= Sympatex =

Type of fabric

Logo of the Sympatex Technologies GmbH from 2021

previous Sympatex logo

Sympatex is a type of fabric that is branded as waterproof but "breathable", made or licensed by Sympatex Technologies GmbH a company founded in 1986. The fabric features a waterproof, windproof and breatheable membrane that is laminated to fabrics either on its inner surface or sandwiched between two fabric layers (often marketed as "3 layer laminate"). The latter system offers greater durability, by better protecting the integrity of the Sympatex layer from abrasion to both the outside and the inside of the garment.

==Overview==

The Sympatex membrane is made of hydrophilic polyether-ester block copolymer, which is closed (i.e. it has no pores). Like its more common polyurethane equivalent, it can also be referred to as a monolithic membrane. No water can get in from the outside, but water vapour molecules are transported through the membrane from the inside to the outside by way of an absorption and evaporation process. This moisture transfer through the membrane is what is referred to as "breatheability."

A closed membrane like Sympatex differs from microporous membranes (such as Gore-Tex) which have microscopic pores that let air (and water vapour) pass through, yet have such low surface energy that the surface tension of any (liquid) water in contact remains too high to allow it to squeeze through the pores. Microporous membranes have traditionally been let down by the contamination of their pores which significantly degrades their breatheability and commonly also have poorer adhesion to fabrics making them more susceptible to delamination.

Sympatex's co-polymer consists of polyester for molecular strength, and polyether to transport water molecules. The membrane weighs about 30g per average jacket. The membrane is at least 5 micrometres thick, translucent, and stretchable with good stretch recovery. The Sympatex membrane is completely recyclable and relatively environmentally friendly.

==Fabrics==
Sympatex Technologies GmbH now markets four enhanced fabrics: HigH2Out; Reflexion; Phaseable; and Airflow. It also offers 3 levels of membrane thickness for different levels of protection: Professional - heavy duty; Allweather - the standard thickness; and Windmaster - which is only 5 micrometres thick.
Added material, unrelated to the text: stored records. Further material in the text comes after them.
(* ===== verification/State.v ===== *)
(** * The durable authority aggregate

    The data of [internal/governance/sessions]: the records each file of the
    package declares, the single [state] all operations read and write, and
    what the operations observe of their surroundings ([Env]).

    Struct fields keep their Go names, prefixed with the record's name.  An
    instant is a [time] (see GoStd); a pointer that may be nil is an
    [option]; a slice is a list, so a nil and an empty slice coincide; a map is
    a [gomap], which can be nil.  The maps of the component this development
    does not model (schema 16, the controller) hold their values as uninterpreted
    JSON. *)

From S2P Require Import Prelude Floats GoStd Prci Team Disclosure.
#[local] Open Scope Z_scope.

(** ** sessions.go *)

Record Binding := mkBinding { Binding_Workspace : string; Binding_Installation : string }.
#[export] Instance Binding_eq_dec : EqDecision Binding. Proof. solve_decision. Defined.

Record Scope := mkScope { Scope_Actions : list string; Scope_Resources : list string }.

Record Session := mkSession {
  Session_ID : string;
  Session_Parent : string;
  Session_Scope : Scope;
  Session_ExpiresAt : time;
  Session_Revoked : bool
}.
#[export] Instance Session_settable : Settable Session := fun s =>
  mkSession (Session_ID s) (Session_Parent s) (Session_Scope s) (Session_ExpiresAt s)
    (Session_Revoked s).

(** [record]: the embedded session and the digest of its credential. *)
Record record := mkRecord { record_Session : Session; record_Hash : string }.
#[export] Instance record_settable : Settable record := fun r =>
  mkRecord (record_Session r) (record_Hash r).

Definition r_ID (r : record) := Session_ID (record_Session r).
Definition r_Parent (r : record) := Session_Parent (record_Session r).
Definition r_Actions (r : record) := Scope_Actions (Session_Scope (record_Session r)).
Definition r_Resources (r : record) := Scope_Resources (Session_Scope (record_Session r)).
Definition r_ExpiresAt (r : record) := Session_ExpiresAt (record_Session r).
Definition r_Revoked (r : record) := Session_Revoked (record_Session r).

(** ** attempts.go and internal/governance/checkout *)

Record CheckoutObservation := mkCheckout {
  Locator : string; Repository : string; Commit : string; Tree : string;
  ObservedAt : time
}.
#[export] Instance CheckoutObservation_eq_dec : EqDecision CheckoutObservation.
Proof. solve_decision. Defined.

Record TaskBinding := mkTaskBinding {
  TB_TaskID : string; TB_ProjectID : string; TB_Repository : string;
  TB_AdmissionEnabled : bool
}.
#[export] Instance TaskBinding_eq_dec : EqDecision TaskBinding. Proof. solve_decision. Defined.

Record AttemptRequest := mkAttemptRequest {
  AR_RequestID : string; AR_TaskID : string; AR_Checkout : string; AR_HostLabel : string
}.
#[export] Instance AttemptRequest_eq_dec : EqDecision AttemptRequest.
Proof. solve_decision. Defined.

Record Attempt := mkAttempt {
  Attempt_ID : string;
  Attempt_SessionID : string;
  Attempt_Request : AttemptRequest;
  Attempt_ProjectID : string;
  Attempt_Observation : CheckoutObservation;
  Attempt_RegisteredAt : time
}.

Definition at_task (a : Attempt) := AR_TaskID (Attempt_Request a).

(** ** leases.go *)

Record Resource := mkResource { Resource_Kind : string; Resource_Path : string }.
#[export] Instance Resource_eq_dec : EqDecision Resource. Proof. solve_decision. Defined.

Record Lease := mkLease {
  Lease_ID : string;
  Lease_AttemptID : string;
  Lease_SessionID : string;
  Lease_TaskID : string;
  Lease_Repository : string;
  Lease_Checkout : string;
  Lease_Resources : list Resource;
  Lease_Fence : Z;
  Lease_ExpiresAt : time;
  Lease_Released : bool
}.
#[export] Instance Lease_eq_dec : EqDecision Lease. Proof. solve_decision. Defined.
#[export] Instance Lease_settable : Settable Lease := fun l =>
  mkLease (Lease_ID l) (Lease_AttemptID l) (Lease_SessionID l) (Lease_TaskID l)
    (Lease_Repository l) (Lease_Checkout l) (Lease_Resources l) (Lease_Fence l)
    (Lease_ExpiresAt l) (Lease_Released l).
Definition zero_lease : Lease := mkLease "" "" "" "" "" "" [] 0 0 false.

(** ** evidence.go *)

Record AttemptRevision := mkRevision {
  Rev_ID : string; Rev_AttemptID : string; Rev_SessionID : string; Rev_LeaseID : string;
  Rev_Sequence : Z; Rev_Fence : Z;
  Rev_Observation : CheckoutObservation;
  Rev_PublishedAt : time
}.
#[export] Instance AttemptRevision_eq_dec : EqDecision AttemptRevision.
Proof. solve_decision. Defined.

Record VerificationGrant := mkGrant {
  VG_ID : string; VG_RunnerSession : string; VG_TaskID : string; VG_Repository : string;
  VG_CheckID : string; VG_CommandDigest : string;
  VG_ExpiresAt : time;
  VG_Revoked : bool
}.
#[export] Instance VerificationGrant_settable : Settable VerificationGrant := fun g =>
  mkGrant (VG_ID g) (VG_RunnerSession g) (VG_TaskID g) (VG_Repository g) (VG_CheckID g)
    (VG_CommandDigest g) (VG_ExpiresAt g) (VG_Revoked g).

Record Evidence := mkEvidence {
  Ev_ID : string; Ev_IssuerSession : string; Ev_Provenance : string; Ev_GrantID : string;
  Ev_Revision : AttemptRevision;
  Ev_CheckID : string; Ev_CommandDigest : string; Ev_OutputDigest : string;
  Ev_ExitCode : Z;
  Ev_RecordedAt : time
}.

Record VerificationRequest := mkVerificationRequest {
  VR_OperationKey : string; VR_WorkerSession : string; VR_AttemptID : string;
  VR_LeaseID : string; VR_RevisionID : string; VR_CheckID : string; VR_GrantID : string;
  VR_ExpectedFence : Z
}.
#[export] Instance VerificationRequest_eq_dec : EqDecision VerificationRequest. Proof. solve_decision. Defined.

Record CheckpointVerificationBinding := mkCheckpointBinding {
  CVB_ProjectID : string; CVB_TaskID : string; CVB_RunnerSession : string;
  CVB_DescriptorDigest : string;
  CVB_Request : VerificationRequest
}.

(** ** native_review.go, preflight.go *)

Record RequiredCheck := mkRequiredCheck { RC_ID : string; RC_CommandDigest : string }.
#[export] Instance RequiredCheck_eq_dec : EqDecision RequiredCheck.
Proof. solve_decision. Defined.

Record RequiredVerificationSet := mkRequiredSet {
  RVS_PolicyDigest : string; RVS_PolicyBytesDigest : string; RVS_BaseCommit : string;
  RVS_RevisionID : string; RVS_RevisionCommit : string; RVS_RevisionTree : string;
  RVS_PlanDigest : string;
  RVS_Checks : list RequiredCheck;
  RVS_GrantIDs : list string
}.
#[export] Instance RequiredVerificationSet_eq_dec : EqDecision RequiredVerificationSet.
Proof. solve_decision. Defined.

Record ReviewObservation := mkReviewObservation {
  RO_RequiredSet : option RequiredVerificationSet;
  RO_ChecklistDigest : string; RO_PolicyRevision : string;
  RO_Checks : list RequiredCheck
}.
#[export] Instance ReviewObservation_eq_dec : EqDecision ReviewObservation.
Proof. solve_decision. Defined.
#[export] Instance ReviewObservation_settable : Settable ReviewObservation := fun o =>
  mkReviewObservation (RO_RequiredSet o) (RO_ChecklistDigest o) (RO_PolicyRevision o)
    (RO_Checks o).

Record ReviewGrant := mkReviewGrant {
  RG_ID : string; RG_ReviewerSession : string; RG_WorkerRoot : string; RG_TaskID : string;
  RG_Repository : string;
  RG_Observation : ReviewObservation;
  RG_ExpiresAt : time;
  RG_Revoked : bool
}.
#[export] Instance ReviewGrant_settable : Settable ReviewGrant := fun g =>
  mkReviewGrant (RG_ID g) (RG_ReviewerSession g) (RG_WorkerRoot g) (RG_TaskID g)
    (RG_Repository g) (RG_Observation g) (RG_ExpiresAt g) (RG_Revoked g).

Record ReviewRequest := mkReviewRequest {
  RR_OperationKey : string; RR_GrantID : string; RR_AttemptID : string; RR_LeaseID : string;
  RR_RevisionID : string;
  RR_ExpectedFence : Z;
  RR_Outcome : string; RR_Rationale : string;
  RR_EvidenceIDs : list string
}.
#[export] Instance ReviewRequest_settable : Settable ReviewRequest := fun r =>
  mkReviewRequest (RR_OperationKey r) (RR_GrantID r) (RR_AttemptID r) (RR_LeaseID r)
    (RR_RevisionID r) (RR_ExpectedFence r) (RR_Outcome r) (RR_Rationale r) (RR_EvidenceIDs r).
- HigH2Out has a more absorbent inner lining fabric in its 3 layer laminate, which over the standard Sympatex by a claimed 120%.
- Reflexion contains a coating of aluminum a few nanometres thick, sandwiched between its membrane and lining fabric, this reflects much of the radiated heat from the human body, to preserve the user's warmth.
- Phaseable, is described as 2.5 layers, lacking a lining fabric. Small foam dots sit on the exposed inner surface of the membrane. As temperature and humidity rises the membrane expands, spreading the dots apart to reduce their insulating effect and increase the membrane's surface area, and therefore increase its moisture transfer rate (its R_{et} rating).
- Airflow is a laminate designed for footwear that uses a four layer lamination, with two outer layers, the inner of which consists of a knit spacer fabric, allowing airflow and better evaporation around the outside of the membrane.